(* ===== verification/Strconv.v ===== *)
(** * Strconv: lib/strconv.c, lib/stdbits.c, lib/math.c

    Integer-to-text conversion, with the digit lemmas that vformat and the
    console share, and the bit helpers. *)
From S2P Require Import Prelude CString.

Definition HEX : list Z := Eval vm_compute in str "0123456789abcdef".
Definition hexchar (d : Z) : Z := get 0 HEX d.

(** The digit loop: [c] is the local array, [i] the next free position. *)
Fixpoint itoa_loop (fuel : nat) (acc base : Z) (c : list Z) (i : Z) : option (list Z * Z) :=
  if 0 <? acc then
    match fuel with
    | O => None
    | S fuel => itoa_loop fuel (acc / base) base (set c i (hexchar (acc mod base))) (i + 1)
    end
  else Some (c, i).

(** [while (i >= 0) buf[i--] = c[j++]], from [i - 1] down. *)
Fixpoint itoa_reverse (i : nat) (buf c : list Z) (j : Z) : list Z :=
  match i with
  | O => buf
  | S i => itoa_reverse i (set buf (Z.of_nat i) (get 0 c j)) c (j + 1)
  end.

(** [acc] is an [int]: a value of 2^31 or more is negative. [None]: the digit
    loop leaves the 33 characters of [c] (base 1). *)
Definition itoa (v base : Z) (buf : list Z) : option (list Z) :=
  if v =? 0 then Some (blit buf 0 (str "0" ++ [0]))
  else if 16 <? base then Some buf
  else
    '(c, i) ← itoa_loop 32 (s32 v) base (replicate 33 0) 0;
    let c := set c i 0 in
    Some (itoa_reverse (Z.to_nat i) (set buf i 0) c 0).

Definition setbit (number off bit : Z) : Z :=
  let bit := Z.land bit (Z.shiftl 1 0) in
  u32 (Z.lxor number (Z.land (Z.lxor (- bit) number) (u32 (Z.shiftl 1 off)))).
Definition getbit (number off : Z) : Z := Z.land (Z.shiftr number off) 1.

(** ** Digits *)

(** Least significant digit first; [fuel] digits at most. *)
Fixpoint lsd (fuel : nat) (base v : Z) : list Z :=
  match fuel with
  | O => []
  | S fuel => if 0 <? v then v mod base :: lsd fuel base (v / base) else []
  end.
Definition digits (base v : Z) : list Z := reverse (lsd 32 base v).
Definition value (base : Z) (ds : list Z) : Z := foldl (fun a d => a * base + d) 0 ds.
Definition numeral (base v : Z) : list Z := if v =? 0 then str "0" else hexchar <$> digits base v.

Lemma div_base_lt v base n : 2 <= base -> 0 <= v < 2 ^ Z.of_nat (S n) -> 0 <= v / base < 2 ^ Z.of_nat n.
Proof.
  intros Hb Hv. rewrite Nat2Z.inj_succ, Z.pow_succ_r in Hv by lia.
  split; [apply Z.div_pos; lia|]. apply Z.div_lt_upper_bound; nia.
Qed.

Lemma lsd_digits n base v : 2 <= base -> Forall (fun d => 0 <= d < base) (lsd n base v).
Proof.
  intros Hb. revert v. induction n as [|n IH]; intros v; simpl; [constructor|].
  destruct (0 <? v); constructor; [apply Z.mod_pos_bound; lia|apply IH].
Qed.

Lemma lsd_value n base v :
  2 <= base -> 0 <= v < 2 ^ Z.of_nat n -> foldr (fun d a => d + base * a) 0 (lsd n base v) = v.
Proof.
  intros Hb. revert v. induction n as [|n IH]; intros v Hv; simpl in *; [lia|].
  destruct (0 <? v) eqn:E; simpl; [|lia].
  rewrite IH by (apply div_base_lt; done). pose proof (Z.div_mod v base ltac:(lia)). lia.
Qed.

Lemma lsd_last n base v :
  2 <= base -> 0 < v < 2 ^ Z.of_nat n -> exists ds d, lsd n base v = ds ++ [d] /\ d <> 0.
Proof.
  intros Hb. revert v. induction n as [|n IH]; intros v Hv; simpl in *; [lia|].
  destruct (0 <? v) eqn:E; [|lia].
  pose proof (div_base_lt v base n Hb ltac:(lia)).
  destruct (decide (v / base = 0)) as [E0|Hne].
  - exists [], (v mod base). rewrite E0. split; [by destruct n|].
    pose proof (Z.div_mod v base ltac:(lia)). lia.
  - destruct (IH (v / base) ltac:(lia)) as (ds&d&->&Hd). exists (v mod base :: ds), d. done.
Qed.

Lemma lsd_length n base v : (length (lsd n base v) <= n)%nat.
Proof. revert v. induction n; intros v; simpl; [lia|]. destruct (0 <? v); simpl; [|lia]. auto with arith. Qed.

Lemma lsd_mono n base v : 2 <= base -> 0 <= v < 2 ^ Z.of_nat n -> lsd (S n) base v = lsd n base v.
Proof.
  intros Hb. revert v. induction n as [|n IH]; intros v Hv; [simpl in *; destruct (0 <? v) eqn:?; [lia|done]|].
  change (lsd (S (S n)) base v) with (if 0 <? v then v mod base :: lsd (S n) base (v / base) else []).
  rewrite IH by (apply div_base_lt; done). done.
Qed.

Lemma digits_value base v : 2 <= base -> 0 <= v < 2 ^ 32 -> value base (digits base v) = v.
Proof.
  intros Hb Hv. etransitivity; [|apply (lsd_value 32 base v); done]. unfold value, digits.
  induction (lsd 32 base v) as [|d ds IH]; [done|].
  rewrite reverse_cons, foldl_app, IH. simpl. lia.
Qed.

(** A value has one numeral: digits below the base, no leading zero, and the
    value is read back. *)
Lemma digits_spec base v :
  2 <= base -> 0 < v < 2 ^ 32 ->
  value base (digits base v) = v /\ Forall (fun d => 0 <= d < base) (digits base v)
  /\ (exists d ds, digits base v = d :: ds /\ d <> 0)
  /\ (length (digits base v) <= 32)%nat.
Proof.
  intros Hb Hv. split_and!.
  - apply digits_value; lia.
  - unfold digits. apply Forall_reverse. by apply lsd_digits.
  - destruct (lsd_last 32 base v Hb Hv) as (ds&d&E&Hd). exists d, (reverse ds). unfold digits.
    rewrite E, reverse_app. done.
  - unfold digits. rewrite length_reverse. apply lsd_length.
Qed.

Lemma set_blit_cons {A} (l : list A) i (x : A) xs :
  0 <= i -> i + 1 + zlen xs <= zlen l -> blit (set l i x) (i + 1) xs = blit l i (x :: xs).
Proof.
  intros. rewrite set_blit. change (i + 1) with (i + zlen [x]).
  rewrite blit_app; [done|done|]. unfold zlen at 1; simpl. lia.
Qed.

Lemma itoa_loop_spec n base v c i :
  2 <= base -> 0 <= v < 2 ^ Z.of_nat n -> 0 <= i -> i + Z.of_nat n <= zlen c ->
  itoa_loop n v base c i
  = Some (blit c i (hexchar <$> lsd n base v), i + zlen (lsd n base v)).
Proof.
  intros Hb. revert v c i. induction n as [|n IH]; intros v c i Hv Hi Hc.
  - simpl in *. destruct (0 <? v) eqn:?; [lia|]. do 2 f_equal; [|unfold zlen; simpl; lia].
    unfold blit. by destruct (i <? 0).
  - change (lsd (S n) base v) with (if 0 <? v then v mod base :: lsd n base (v / base) else []).
    simpl. destruct (0 <? v) eqn:?; cycle 1.
    { simpl. do 2 f_equal; [|unfold zlen; simpl; lia]. unfold blit. by destruct (i <? 0). }
    pose proof (lsd_length n base (v / base)) as Hl.
    rewrite IH; [|by apply div_base_lt|lia|rewrite zlen_set; lia].
    rewrite set_blit_cons; [|lia|unfold zlen in *; rewrite length_fmap; lia].
    do 2 f_equal. unfold zlen. simpl. lia.
Qed.

(** The reversal copies [c[j ..]] into [buf[.. i - 1]] backwards. *)
Lemma itoa_reverse_spec xs buf c j :
  zlen xs <= zlen buf -> (forall k, 0 <= k < zlen xs -> get 0 c (j + k) = get 0 xs k) ->
  itoa_reverse (length xs) buf c j = blit buf 0 (reverse xs).
Proof.
  revert buf j. induction xs as [|x xs IH]; intros buf j Hb Hc; simpl; [done|].
  pose proof (zlen_nonneg xs).
  change (zlen (x :: xs)) with (Z.of_nat (S (length xs))) in *. rewrite Nat2Z.inj_succ in *.
  fold (zlen xs) in *.
  pose proof (Hc 0 ltac:(lia)) as Hx. rewrite Z.add_0_r in Hx. rewrite Hx.
  rewrite IH; cycle 1.
  { rewrite zlen_set. lia. }
  { intros k Hk. replace (j + 1 + k) with (j + (k + 1)) by lia. rewrite Hc by lia.
    unfold get. destruct (k + 1 <? 0) eqn:?, (k <? 0) eqn:?; try lia.
    by replace (Z.to_nat (k + 1)) with (S (Z.to_nat k)) by lia. }
  change (get 0 (x :: xs) 0) with x. rewrite reverse_cons.
  assert (Hr : zlen (reverse xs) = zlen xs) by (unfold zlen; by rewrite length_reverse).
  apply (list_eq_get 0).
  { apply Nat2Z.inj. fold (zlen (blit (set buf (zlen xs) x) 0 (reverse xs))).
    fold (zlen (blit buf 0 (reverse xs ++ [x]))). by autorewrite with kernel. }
  rewrite zlen_blit, zlen_set. intros k Hk.
  rewrite !get_blit by lia. rewrite zlen_set, zlen_app, Hr. rewrite !Z.sub_0_r, !Z.add_0_l.
  change (zlen [x]) with 1.
  destruct (0 <=? k) eqn:?; [|lia]. destruct (k <? zlen buf) eqn:?; [|lia]. simpl.
  destruct (k <? zlen xs) eqn:?, (k <? zlen xs + 1) eqn:?; simpl; try lia.
  - by rewrite get_app_l by lia.
  - assert (k = zlen xs) as -> by lia. rewrite get_set_eq by lia.
    rewrite get_app_r by lia. by rewrite Hr, Z.sub_diag.
  - rewrite get_set_ne by lia. done.
Qed.

(** [itoa] writes the numeral of [v] and a terminator for every [v] below
    2^31 and base 2 to 16, in a buffer large enough; from 2^31 on the [int]
    accumulator is negative and the result is the empty string. *)
Lemma itoa_numeral v base buf :
  0 <= v < 2 ^ 32 -> 2 <= base <= 16 -> 33 <= zlen buf ->
  itoa v base buf
  = Some (if v <? 2 ^ 31 then blit buf 0 (cstring (numeral base v)) else set buf 0 0).
Proof.
  intros Hv Hb Hbuf. unfold itoa, numeral. destruct (Z.eqb_spec v 0) as [->|Hnz]; [done|].
  destruct (16 <? base) eqn:?; [lia|].
  destruct (v <? 2 ^ 31) eqn:Hlt; cycle 1.
  { replace (s32 v) with (v - 2 ^ 32) by (unfold s32; rewrite u32_id by lia; cmp; lia).
    unfold itoa_loop. destruct (0 <? v - 2 ^ 32) eqn:?; [lia|]. done. }
  rewrite s32_id by lia.
  rewrite itoa_loop_spec; [|lia|lia|lia|vm_compute; discriminate]. unfold digits.
  pose proof (lsd_length 32 base v) as Hl. remember (lsd 32 base v) as ds eqn:Eds. clear Eds.
  cbn [mbind option_bind]. rewrite Z.add_0_l. set (xs := hexchar <$> ds).
  assert (Hxs : length xs = length ds) by apply length_fmap.
  replace (zlen ds) with (zlen xs) by (unfold zlen; congruence).
  assert (Hxb : zlen xs <= 32) by (unfold zlen; lia). pose proof (zlen_nonneg xs).
  unfold zlen at 1. rewrite Nat2Z.id. f_equal.
  rewrite itoa_reverse_spec.
  - unfold cstring. rewrite fmap_reverse. fold xs. rewrite <- blit_app.
    + rewrite Z.add_0_l, zlen_reverse, !set_blit. apply blit_comm; autorewrite with kernel; lia.
    + lia.
    + autorewrite with kernel. lia.
  - rewrite zlen_set. lia.
  - intros k Hk. rewrite get_set_ne by lia. rewrite get_blit by lia. rewrite Z.sub_0_r.
    destruct (0 <=? 0 + k) eqn:?; [|lia].
    destruct (0 + k <? 0 + zlen xs) eqn:?; [|lia].
    destruct (0 + k <? zlen (replicate 33 0)) eqn:E; [done|].
    apply Z.ltb_ge in E. rewrite zlen_replicate in E. clearbody xs. lia.
Qed.

Lemma itoa_numeral_witness : itoa 2024 10 (replicate 40 7) = Some (str "2024" ++ [0] ++ replicate 35 7).
Proof. rewrite itoa_numeral; [vm_compute; reflexivity|lia|lia|vm_compute; discriminate]. Defined.

(** ** Single bits of a word *)
Lemma setbit_testbit number off bit n :
  0 <= off < 32 -> 0 <= n < 32 ->
  Z.testbit (setbit number off bit) n = if n =? off then Z.odd bit else Z.testbit number n.
Proof.
  intros Ho Hn. unfold setbit. rewrite testbit_u32, Z.lxor_spec, Z.land_spec, Z.lxor_spec by lia.
  rewrite testbit_u32, testbit_shiftl1 by lia.
  destruct (Z.eqb_spec n off) as [->|Hne]; cycle 1.
  { destruct (off =? n) eqn:?; [lia|]. by rewrite andb_false_r, xorb_false_r. }
  rewrite Z.eqb_refl, andb_true_r.
  assert (Hb : Z.land bit (Z.shiftl 1 0) = Z.b2z (Z.odd bit)).
  { change (Z.shiftl 1 0) with (Z.ones 1). rewrite Z.land_ones by lia. change (2 ^ 1) with 2.
    by rewrite Zmod_odd; destruct (Z.odd bit). }
  rewrite Hb. destruct (Z.odd bit); cbn [Z.b2z].
  - change (- (1)) with (-1). rewrite Z.bits_m1 by lia. by destruct (Z.testbit number off).
  - change (- 0) with 0. rewrite Z.bits_0. by destruct (Z.testbit number off).
Qed.

Lemma getbit_testbit number off : 0 <= off -> getbit number off = b2z (Z.testbit number off).
Proof.
  intros. unfold getbit. change 1 with (Z.ones 1) at 1. rewrite Z.land_ones by lia. change (2 ^ 1) with 2.
  rewrite Zmod_odd. rewrite <- Z.bit0_odd, Z.shiftr_spec by lia. rewrite Z.add_0_l.
  by destruct (Z.testbit number off).
Qed.

(** [ceil_div] (lib/math.c) rounds the quotient of non-negative [int]s up. *)
Lemma ceil_div_spec a b : 0 <= a < 0x80000000 -> 0 < b < 0x80000000 -> b * (ceil_div a b - 1) < a <= b * ceil_div a b.
Proof.
  intros. rewrite ceil_div_small by done. pose proof (Z.quot_rem' a b) as Hq. pose proof (Z.rem_bound_pos a b ltac:(lia) ltac:(lia)).
  destruct (Z.rem a b =? 0) eqn:?; nia.
Qed.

• **REQUIRED WORK**: Provide only the count of lines above in which the word "cycle" occurs.

• **RESULT FOR THIS TASK**: 4